The clampdown comes at a tough time for Hong Kong’s stock exchange, where IPO volumes have fallen 63 percent this year, according to Thomson Reuters data, while issuance has increased at rival Southeast Asian markets in Malaysia, the Philippines and Thailand.
“There is a real risk that the desired improvements in market transparency and investor confidence will be eclipsed by the loss of good IPOs to other financial centers such as Singapore and Shanghai,” said Angus Ross, a partner at law firm Ashurst.
The proposals were first aired in May, when the SFC launched the consultation period and some banks lobbied to reduce the severity of penalties they would face for improperly preparing listing documents.
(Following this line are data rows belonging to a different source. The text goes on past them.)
(** X8: [locate_record_by_pid] finds nothing exactly when no non-empty
    record is stored under the key [pid] and no record of the dictionary
    has [pid] as its [pid] member. *)
Theorem locate_record_by_pid_none metadata pid :
  locate_record_by_pid metadata pid = None
  <-> (forall r, dict_get metadata pid = Some r -> info_truthy r = false)
      /\ (forall k r, (k, r) ∈ metadata -> info_pid r ≠ Some pid).
Proof.
  unfold locate_record_by_pid.
  assert (snd <$> find (fun e => bool_decide (info_pid (snd e) = Some pid))
                       metadata = None
          <-> forall k r, (k, r) ∈ metadata -> info_pid r ≠ Some pid) as Hscan.
  { rewrite find_snd_None. split.
    - intros Hall k r Hin. specialize (Hall (k, r) Hin). simpl in Hall.
      by apply bool_decide_eq_false in Hall.
    - intros Hall [k r] Hin. simpl. apply bool_decide_eq_false. by eapply Hall. }
  destruct (dict_get metadata pid) as [record|];
    [destruct (info_truthy record) eqn:Ht|].
  - split; [done|]. intros [Hf _]. specialize (Hf record eq_refl). congruence.
  - rewrite Hscan. split; [|tauto]. intros Hs. split; [|done].
    by intros r [= <-].
  - rewrite Hscan. split; [|tauto]. intros Hs. split; done.
Qed.

(** X9: a record found by [locate_record_by_pid] is either the non-empty
    record stored under the key [pid], whatever its own [pid] member
    says, or, when there is no such record, a record of the dictionary
    whose [pid] member is [pid]. *)
Theorem locate_record_by_pid_sound metadata pid r :
  locate_record_by_pid metadata pid = Some r ->
  (dict_get metadata pid = Some r /\ info_truthy r = true)
  \/ ((forall r', dict_get metadata pid = Some r' -> info_truthy r' = false)
      /\ exists k, (k, r) ∈ metadata /\ info_pid r = Some pid).
Proof.
  unfold locate_record_by_pid.
  destruct (dict_get metadata pid) as [record|];
    [destruct (info_truthy record) eqn:Ht|].
  - intros [= <-]. by left.
  - intros (k & Hin & Hk)%find_snd_Some. right. split.
    + by intros r' [= <-].
    + exists k. split; [done|]. simpl in Hk. by apply bool_decide_eq_true in Hk.
  - intros (k & Hin & Hk)%find_snd_Some. right. split; [done|].
    exists k. split; [done|]. simpl in Hk. by apply bool_decide_eq_true in Hk.
Qed.

(** The record of [P1177] is stored under the key [quick] and found by
    its [pid] member. *)
Lemma locate_record_by_pid_sound_witness :
  (dict_get Sample.metadata "P1177" = Some Sample.sort_record
   /\ info_truthy Sample.sort_record = true)
  \/ ((forall r', dict_get Sample.metadata "P1177" = Some r' ->
                  info_truthy r' = false)
      /\ exists k, (k, Sample.sort_record) ∈ Sample.metadata
                   /\ info_pid Sample.sort_record = Some "P1177").
Proof.
  apply (locate_record_by_pid_sound Sample.metadata "P1177" Sample.sort_record).
  reflexivity.
Defined.

(** X10: a record found by [locate_record_by_directory] is a record of
    the dictionary whose stored directory has the name of the directory
    asked for, or the non-empty record stored under that name as key when
    it has no stored directory. *)
Theorem locate_record_by_directory_sound metadata directory r :
  locate_record_by_directory metadata directory = Some r ->
  exists k, (k, r) ∈ metadata
    /\ (stored_dir_matches r (Path.name directory) = true
        \/ (k = Path.name directory /\ info_truthy r = true
            /\ opt_truthy (info_directory r) = false)).
Proof.
  unfold locate_record_by_directory.
  assert (snd <$> find (fun e => stored_dir_matches (snd e) (Path.name directory))
                       metadata = Some r ->
          exists k, (k, r) ∈ metadata
            /\ (stored_dir_matches r (Path.name directory) = true
                \/ (k = Path.name directory /\ info_truthy r = true
                    /\ opt_truthy (info_directory r) = false))) as Hscan.
  { intros (k & Hin & Hk)%find_snd_Some. exists k. split; [done|]. by left. }
  destruct (dict_get metadata (Path.name directory)) as [record|] eqn:Hg;
    [|exact Hscan].
  destruct (info_truthy record) eqn:Ht; [|exact Hscan].
  destruct (negb (opt_truthy (info_directory record))
            || stored_dir_matches record (Path.name directory)) eqn:Hok;
    [|exact Hscan].
  intros [= <-]. exists (Path.name directory).
  split; [by apply dict_get_elem|].
  apply orb_true_iff in Hok as [Hno%negb_true_iff | Hm]; [right | left]; done.
Qed.

Lemma locate_record_by_directory_sound_witness :
  exists k, (k, Sample.sort_record) ∈ Sample.metadata
    /\ (stored_dir_matches Sample.sort_record
          (Path.name ["/"; "judge"; "problem"; "sorting"]) = true
        \/ (k = Path.name ["/"; "judge"; "problem"; "sorting"]
            /\ info_truthy Sample.sort_record = true
            /\ opt_truthy (info_directory Sample.sort_record) = false)).
Proof.
  apply (locate_record_by_directory_sound Sample.metadata
           ["/"; "judge"; "problem"; "sorting"] Sample.sort_record).
  reflexivity.
Defined.




(** ** The summary line *)

Lemma splitlines_empty_iff s : Py.splitlines s = [] <-> s = "".
Proof.
  unfold Py.splitlines. destruct s as [|c s]; [done|]. simpl.
  split; [|done]. destruct (Py.islinebreak c); [done|].
  intros Hs. by apply splitlines_from_nonempty in Hs.
Qed.

(** X13: [format_result] raises, with [IndexError], exactly when the
    message of the result is empty; for every other result it returns a
    line. *)
Theorem format_result_raises_iff_empty_message H r time_limit memory_limit :
  (format_result H r time_limit memory_limit = Raise IndexError
   <-> message r = "")
  /\ ((exists line, format_result H r time_limit memory_limit = Ok line)
      <-> message r ≠ "").
Proof.
  unfold format_result, first_line.
  destruct (Py.splitlines (message r)) as [|l ls] eqn:Hs.
  - apply splitlines_empty_iff in Hs. split; [done|].
    split; [by intros [? ?] | done].
  - assert (message r ≠ "") as Hne.
    { intros Hm. apply splitlines_empty_iff in Hm. congruence. }
    split; [done|]. split; [done | eauto].
Qed.
Lemma plus_greedy_shorter (cl : cclass) (k : string -> option string) :
  (forall x r, k x = Some r -> String.length r <= String.length x) ->
  forall s r, plus_greedy cl k s = Some r -> String.length r < String.length s.
Proof.
  intros Hk. induction s as [|c s IH]; intros r; cbn [plus_greedy]; [discriminate|].
  destruct (in_class cl c); [|discriminate].
  destruct (plus_greedy cl k s) as [r'|] eqn:E.
  - intros H. injection H as <-. specialize (IH r' eq_refl). cbn. lia.
  - intros H. apply Hk in H. cbn. lia.
Qed.

Lemma match_here_shorter (p : pattern) :
  forall s r, match_here p s = Some r -> String.length r <= String.length s.
Proof.
  induction p as [|[c|cl|] p IH]; intros s r; cbn [match_here].
  - intros H. injection H as <-. lia.
  - destruct s as [|d s]; [discriminate|].
    destruct (Ascii.eqb d c); [|discriminate].
    intros H. apply IH in H. cbn. lia.
  - intros H. apply (plus_greedy_shorter cl _ IH) in H. lia.
  - destruct (at_eol s); [apply IH | discriminate].
Qed.

(** The matches of a pattern that starts with a literal start with it. *)
Lemma findall_starts_with (c : ascii) (p : pattern) (s : string) :
  forall skip m,
    In m (findall_from (Lit c :: p) skip s) -> exists t, m = String c t.
Proof.
  induction s as [|d s IH]; intros skip m; cbn [findall_from]; [intros []|].
  destruct skip as [|k]; [|apply IH].
  destruct (match_here (Lit c :: p) (String d s)) as [rest|] eqn:E; [|apply IH].
  intros [<-|Hin]; [|now apply IH in Hin].
  cbn [match_here] in E. destruct (Ascii.eqb d c) eqn:Ed; [|discriminate].
  apply Ascii.eqb_eq in Ed. subst d. apply match_here_shorter in E.
  cbn [String.length].
  destruct (S (String.length s) - String.length rest) as [|n] eqn:En; [lia|].
  cbn [Str.take]. now eexists.
Qed.

(** X15.  The extension [_replace_extensions] returns always starts with a
    dot; in particular it is never empty. *)
Theorem extension_starts_with_dot (file_name stem ext : string) :
  _replace_extensions file_name = Some (stem, ext) ->
  Str.startswith ext "." = true.
Proof.
  unfold _replace_extensions.
  destruct (negb (Str.truthy file_name)); [discriminate|].
  destruct (findall Patterns.gz_r file_name) as [|m0 l] eqn:Eg.
  - destruct (Str.endswith file_name ".gz").
    + intros H. injection H as _ <-. reflexivity.
    + destruct (findall Patterns.other_r file_name) as [|m1 l'] eqn:Eo;
        [discriminate|].
      intros H. injection H as _ <-.
      destruct (findall_starts_with Str.dot [Plus WordChar; Eol] file_name 0 m1)
        as [t ->]; [|now destruct t].
      unfold findall, Patterns.other_r in Eo. rewrite Eo. now left.
  - intros H. injection H as _ <-.
    destruct (findall_starts_with Str.dot
                [Plus AnyChar; Lit Str.dot; Lit (Str.char "g"); Lit (Str.char "z")]
                file_name 0 m0) as [t ->]; [|now destruct t].
    unfold findall, Patterns.gz_r in Eg. rewrite Eg. now left.
Qed.

Lemma take_drop (n : nat) (s : string) :
  (Str.take n s ++ Str.drop n s)%string = s.
Proof.
  revert n. induction s as [|c s IH]; intros [|n]; cbn; try reflexivity.
  now rewrite IH.
Qed.

Lemma append_empty (s : string) : (s ++ "")%string = s.
Proof. induction s as [|c s IH]; cbn; [reflexivity | now rewrite IH]. Qed.

Lemma endswith_split (s suf : string) :
  Str.endswith s suf = true ->
  (Str.take (String.length s - String.length suf) s ++ suf)%string = s.
Proof.
  unfold Str.endswith. intros H. apply andb_prop in H as [_ H].
  apply String.eqb_eq in H.
  rewrite <- H at 2. apply take_drop.
Qed.

(** Without a line feed in the name, [$] is the end of the name: a match of
    [other_r] runs to the end. *)
Lemma plus_to_eol (cl : cclass) (s r : string) :
  free_of Str.newline s = true ->
  plus_greedy cl (match_here [Eol]) s = Some r -> r = "".
Proof.
  induction s as [|c s IH]; cbn [plus_greedy free_of]; [discriminate|].
  intros Hfree. apply andb_prop in Hfree as [Hc Hfree].
  destruct (in_class cl c); [|discriminate].
  destruct (plus_greedy cl (match_here [Eol]) s) as [r'|] eqn:E.
  - intros H. injection H as <-. now apply IH.
  - cbn [match_here]. destruct s as [|d [|e s]]; cbn [at_eol].
    + now intros [= <-].
    + cbn [free_of] in Hfree. apply andb_prop in Hfree as [Hd _].
      apply negb_true_iff in Hd. rewrite Hd. discriminate.
    + discriminate.
Qed.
A group comprising most of the major investment banks operating in Hong Kong, including Goldman Sachs Group Inc, Morgan Stanley and Bank of China International, hired law firms Davis Polk & Wardwell and Clifford Chance to represent them in the consultation.
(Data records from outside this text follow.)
Lemma memory_hard_hash_deterministic_witness :
  exists d,
    length d = 64%nat /\
    computeZeroTierIdentityMemoryHardHash Stub.Sum512 Stub.XORKeyStream (zeros 64) = Ok d /\
    forall fuel d',
      memoryHardHash_fuel Stub.Sum512 Stub.XORKeyStream fuel (zeros 64) = Ok d' -> d' = d.
Proof.
  apply memory_hard_hash_deterministic.
  - apply Stub_Sum512_length.
  - apply Stub_XORKeyStream_length.
  - reflexivity.
Defined.

Lemma mixing_accesses_in_bounds_witness :
  (exists dig,
      computeZeroTierIdentityMemoryHardHash Stub.Sum512 Stub.XORKeyStream (zeros 64)
      = Ok dig) /\
  exists st0,
    fill_phase Stub.Sum512 Stub.XORKeyStream hash_fuel (zeros 64) = Ok st0 /\
    (forall i st,
        mix_iter Stub.XORKeyStream st0 i st -> i < ztIdentityGenMemory ->
        0 <= i /\ (i + 8) + 8 <= ztIdentityGenMemory /\
        exists idx1 idx2 st',
          mix_select i st = Ok (idx1, idx2, i + 16) /\
          (8 | idx1) /\ 0 <= idx1 <= 56 /\
          idx1 + 8 <= Z.of_nat (length (s512 st)) /\
          (8 | idx2) /\ 0 <= idx2 <= ztIdentityGenMemory - 8 /\
          mix_body Stub.XORKeyStream i st = Ok (i + 16, st')) /\
    (exists st, mix_iter Stub.XORKeyStream st0 (ztIdentityGenMemory - 16) st) /\
    (forall i st, mix_iter Stub.XORKeyStream st0 i st -> i < ztIdentityGenMemory ->
                  i <= ztIdentityGenMemory - 16).
Proof.
  apply mixing_accesses_in_bounds.
  - apply Stub_Sum512_length.
  - apply Stub_XORKeyStream_length.
Defined.

Lemma mixing_offsets_read_from_buffer_witness :
  exists st0,
    fill_phase Stub.Sum512 Stub.XORKeyStream hash_fuel (zeros 64) = Ok st0 /\
    mix_iter Stub.XORKeyStream st0 0 st0 /\
    0 < ztIdentityGenMemory /\
    mix_select 0 st0 =
      Ok (Z.land (be_uint64 (buf_read (genmem st0) 0 8)) 7 * 8,
          be_uint64 (buf_read (genmem st0) (0 + 8) 8) mod (ztIdentityGenMemory / 8) * 8,
          0 + 16).
Proof.
  destruct (fill_phase_ok Stub.Sum512 Stub.XORKeyStream
              Stub_Sum512_length Stub_XORKeyStream_length (zeros 64) hash_fuel)
    as (st0 & Hfill & _); [rewrite hash_fuel_value; lia |].
  exists st0.
  split; [exact Hfill|].
  split; [constructor|].
  split; [reflexivity|].
  exact (proj1 (proj2 (proj2
    (mixing_offsets_read_from_buffer Stub.Sum512 Stub.XORKeyStream
       Stub_Sum512_length Stub_XORKeyStream_length
       (zeros 64) st0 0 st0 Hfill (mix_iter_first _ _) eq_refl)))).
Defined.

(** C2 as it is worded fails on the code: on the all-zero key the first
    iteration selects the offsets 40 and 2093096, which the first 16 bytes of
    the working buffer give; the seed, read at the same place, would give 8
    and 1774408. *)
Lemma mixing_offsets_counterexample :
  exists st0,
    fill_phase Stub.Sum512 Stub.XORKeyStream hash_fuel (zeros 64) = Ok st0 /\
    mix_select 0 st0 = Ok (40, 2093096, 16) /\
    spec_mix_select 0 st0 = (8, 1774408).
Proof.
  destruct (fill_phase_ok Stub.Sum512 Stub.XORKeyStream
              Stub_Sum512_length Stub_XORKeyStream_length (zeros 64) hash_fuel)
    as (st0 & Hfill & Hinv); [rewrite hash_fuel_value; lia |].
  destruct Hinv as (_ & Hs & _ & _ & _ & H0 & _).
  exists st0. split; [exact Hfill|]. split.
  - rewrite mix_select_ok by (rewrite ?genmem_value; lia).
    change (buf_read (genmem st0) 0 8)
      with (buf_read (genmem st0) (0 + Z.of_nat 0) 8).
    change (buf_read (genmem st0) (0 + 8) 8)
      with (buf_read (genmem st0) (0 + Z.of_nat 8) 8).
    rewrite !(buf_read_sub _ 0 _ 8 64) by lia.
    change (buf_read (genmem st0) 0 64) with (block (genmem st0) 0).
    rewrite H0. vm_compute. reflexivity.
  - unfold spec_mix_select. rewrite Hs. vm_compute. reflexivity.
Qed.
The lawyers said in a statement that they would examine the proposed rules in detail and consult with the SFC, the Hong Kong Exchange and others in the market on their implementation.
IPO sponsors, usually banks or corporate finance houses, prepare a company’s listing documents and perform due diligence to ensure they comply with Hong Kong’s listing rules.
The main source of relief for bankers in the published proposals is the emphasis that companies as institutions rather than individual bankers will be subject to increased liability for the accuracy and reliability of a company’s prospectus.
The SFC added that criminal liability will depend on whether a sponsor “knowingly or recklessly” signed off on a prospectus containing an untrue statement.
That reduces the possibility of individual bankers ending up in prison if they are found not to have followed the rules when preparing a client to list, although any individual who colluded in preparing an untrue statement could still be prosecuted under general Hong Kong law.
The SFC’s new recommendations on prospectus liability are not legally binding and the regulator will now have to apply to the government to put the proposals before the city’s Legislative Council.
Alder also told the news conference that the SFC may separately look at changes to current law on IPO prospectuses next year, possibly including a change in penalties for misleading investors, which are currently capped at HK$700,000 ($90,300).
The SFC decided not to proceed, however, with new rules to ban companies from having multiple sponsors, an idea which had been floated in its consultation paper.
But it will adopt new regulations giving banks greater authority to scrutinize their clients before they list and ensure competitive pressures will not hamper them from performing their role as market gatekeepers.
The SFC said a sponsor will have to tell the regulator if their client is not following the rules, or explain why if it decides to stop acting for them.
Investment banks have argued that competitive pressures and resistant clients can make it impossible for them to detect fraud.
A company wanting to list in Hong Kong will also have to commit from the outset that it will fully cooperate with the sponsor and agree on the sponsors’ fees at the start of their relationship. Applicants will also have to name their sponsors two months ahead of their listing application.
These new requirements, along with the proposed new code of conduct for sponsors, will apply to listing applications submitted on or after October 1, 2013.
The SFC’s proposals followed a series of scandals at mainland Chinese companies that have listed in Hong Kong.
Shares in Chinese textile maker Hontex International Holdings Co were suspended in 2010, just three months after listing, when regulators alleged it had overstated its financial position in the listing prospectus.
In April, the SFC revoked the license of the sponsor of the Hontex listing, Mega Capital (Asia), and slapped it with a record fine.